# Exclude intercept in logistic regression?

#### jockem

##### New Member
I would like some help on the subject whether to include the intercept term or not in a logistic regression.
I have read that some people say that you should never exclude the intercept since this will cause bias in your estimates.
Even so I just can’t figure out whether to include it or not, any input in this matter will be gladly appreciated.

I am modelling switching of some sort, so my Y is coded 1 (switching occurs) or 0 (no switch)

My IV, X are: value,gender,age,return
Value are in $terms Gender is binary Age is in years Return is in %, so if return=0.85 this means a -15% return And 1.15 a +15% return Estimates from model with intercept Intercept -70.2337 Value: 0.0000 Gender 0.1140 Age: 0.0073 Return: 67.2139 Estimates from model without intercept Value: 0.0000 Gender: 0.1126 Age: 0.0061 Return: -2.9409 Note the different estimates for the return variable. If I understand correctly the intercept estimate displays the log odds of switching when all other IV are zero, in this case (0$,female,0 years old, -100% return). Right?

So for the intercept model the P(switch)=exp(-70.2)/(1+exp(-70.2))=0
Without intercept P(switch)=exp(0)/(1+exp(0))=0.5

In any case a person with attributes like that is unrealistic. In my case, value>0, Age>0 and Return>0 for entire sample.
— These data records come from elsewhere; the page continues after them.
(* ===== verification/FeSignal.v ===== *)
(** * From OTLP requests to dashboard samples (skid-monitor-fe, signal.rs)

    Every data point with a value becomes one [MetricSample], attributed to a
    node: [metric_samples] of signal.rs with the types of model/metric.rs. *)

From S2P Require Import Prelude RustStr Otlp RustFloat FeFormat.

(** ** model/metric.rs *)

Inductive MetricSignalSubtype := SubtypeOpenTelemetry | SubtypeDatabase.
Inductive DatabaseSystem := MySql | PostgreSql | Redis | Valkey.

#[global] Instance MetricSignalSubtype_eq_dec : EqDecision MetricSignalSubtype.
Proof. solve_decision. Defined.
#[global] Instance DatabaseSystem_eq_dec : EqDecision DatabaseSystem.
Proof. solve_decision. Defined.

Definition from_otel (value : string) : option DatabaseSystem :=
  let value := to_ascii_lowercase (trim value) in
  if bool_decide (value = "mysql") then Some MySql
  else if bool_decide (value = "postgresql") then Some PostgreSql
  else if bool_decide (value = "redis") then Some Redis
  else if bool_decide (value = "valkey") then Some Valkey
  else None.

Definition database_label (system : DatabaseSystem) : string :=
  match system with
  | MySql => "MySQL" | PostgreSql => "PostgreSQL" | Redis => "Redis" | Valkey => "Valkey"
  end.

Record MetricSample := {
  ms_name : string;
  ms_value : string;
  ms_numeric : option f64;
  ms_signal_subtype : MetricSignalSubtype;
  ms_database_system : option DatabaseSystem;
  ms_database_namespace : string;
  ms_database_operation : string;
  ms_database_target : string;
  ms_source : string;
  ms_service : string;
  ms_node : string;
  ms_endpoint : string;
  ms_kind : string;
  ms_attributes : string;
  ms_trend_key : string;
}.

Definition METRIC_EMPTY_FIELD : string := "-".

Definition is_database (sample : MetricSample) : bool :=
  bool_decide (ms_signal_subtype sample = SubtypeDatabase)
  && bool_decide (is_Some (ms_database_system sample)).

Definition database_system_label (sample : MetricSample) : string :=
  default METRIC_EMPTY_FIELD (database_label <$> ms_database_system sample).

(** ** signal.rs *)

Definition NODE_ID_ATTRIBUTE_KEYS : list string :=
  ["node_name"; "k8s.node.name"; "host.name"; "service.instance.id"; "device_id"].
Definition DATABASE_SYSTEM_ATTRIBUTE_KEYS : list string := ["db.system.name"; "db.system"].
Definition METRIC_RESOURCE_SOURCE_KEY : string := "skid_monitor.source".
Definition METRIC_SERVICE_NAME_KEY : string := "service.name".
Definition METRIC_UNKNOWN_SOURCE : string := "unknown".
Definition METRIC_ATTR_PREVIEW_COUNT : nat := 4.
Definition METRIC_TREND_ATTR_COUNT : nat := 3.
My intuition says that a person with return of -100% is more likely to switch than probability of 0 (P(switch) with intercept), so the probability of 0.5 (P(switch) without intercept) is in my belief more accurate, Even though theory states that you should never exclude the intercept term.

Any suggestions?

And I can’t figure out why the Return estimate is large and positive in the first regression and small and negative in the second. How can the intercept effect the slope coeff for this variable?

#### Dason

##### Ambassador to the humans
This is just an illustration using simple linear regression but the same type of idea crosses over to logistic regression. The intercept allows us to capture what's actually going on with the data. Without it the sign of our slope might change and it really doesn't mean what you think it should mean anymore.

#### noetsi

##### Fortran must die
An intercept is also critical to analyze dummy variables since it reflects the value of the reference level.

#### Jake

I don't know, Dason. In general I agree that it usually works out better to model the intercept. But I'm not completely satisfied with the argument implied by your example. What the example basically illustrates is something like: if the best-fitting line for a model that estimates the intercept looks very different from the best-fitting line for a model that just forces the intercept to be 0, then the latter model will do a much worse job describing the data than the former. But that seems tautological; obviously if the data really is best described by a line with an intercept far different from 0, then a line with an intercept of 0 won't fit the data well. However, for other datasets where the model predictions do not differ much between these two types of models, it's not at all clear that we should still be obligated to model the intercept. What it all really comes down to for me is the issue of bias vs. variance. We would want to model the intercept for datasets like the one you gave for exactly the same reason that we would want to include a quadratic term when the data looks roughly parabolic. But we don't conclude from the latter situation that we ought to always include polynomial terms in our models. Rather, we make these decisions on more of a case by case basis, relying partly on what the dataset at hand looks like and partly on what theory/experience says is a likely functional form of the data. I don't see why we should approach the intercept any differently. We may in some cases have sensible reasons for believing that the dependent variable ought to be 0 when the predictors are 0.

#### Dason

##### Ambassador to the humans
I'm not sure. I haven't put as much thought into this but the intercept really is a different beast to me. It helps out in ways we don't even realize. Plus even if we fully expect the response to be 0 when the predictors are 0 I don't think that is a good reason to not fit the intercept unless we know that we are fitting exactly the correct model. I talk about this somewhat here: http://www.statisticspedia.com/articles/basic-statistics/regression-without-an-intercept-yay-or-nay/

I'm not saying that you should just not think about it and put the intercept in - just that unless you have VERY good reasons to exclude it you should keep it in there.

#### noetsi

##### Fortran must die
However, for other datasets where the model predictions do not differ much between these two types of models, it's not at all clear that we should still be obligated to model the intercept.
It would seem in this case the intercept would be not substantively meaningful anyway (no statistically different from 0) in which case you would not have an intercept. So what would the point be of getting rid of the intercept, which already did not exist.

#### Jake

I do recall your previous example regarding this issue, and it was actually pondering that example that got me thinking about this issue a little more deeply. I didn't settle on a well-formed view on the matter until after that discussion died out, so in truth I've sort of been waiting for another good opportunity to come along for me to talk about it.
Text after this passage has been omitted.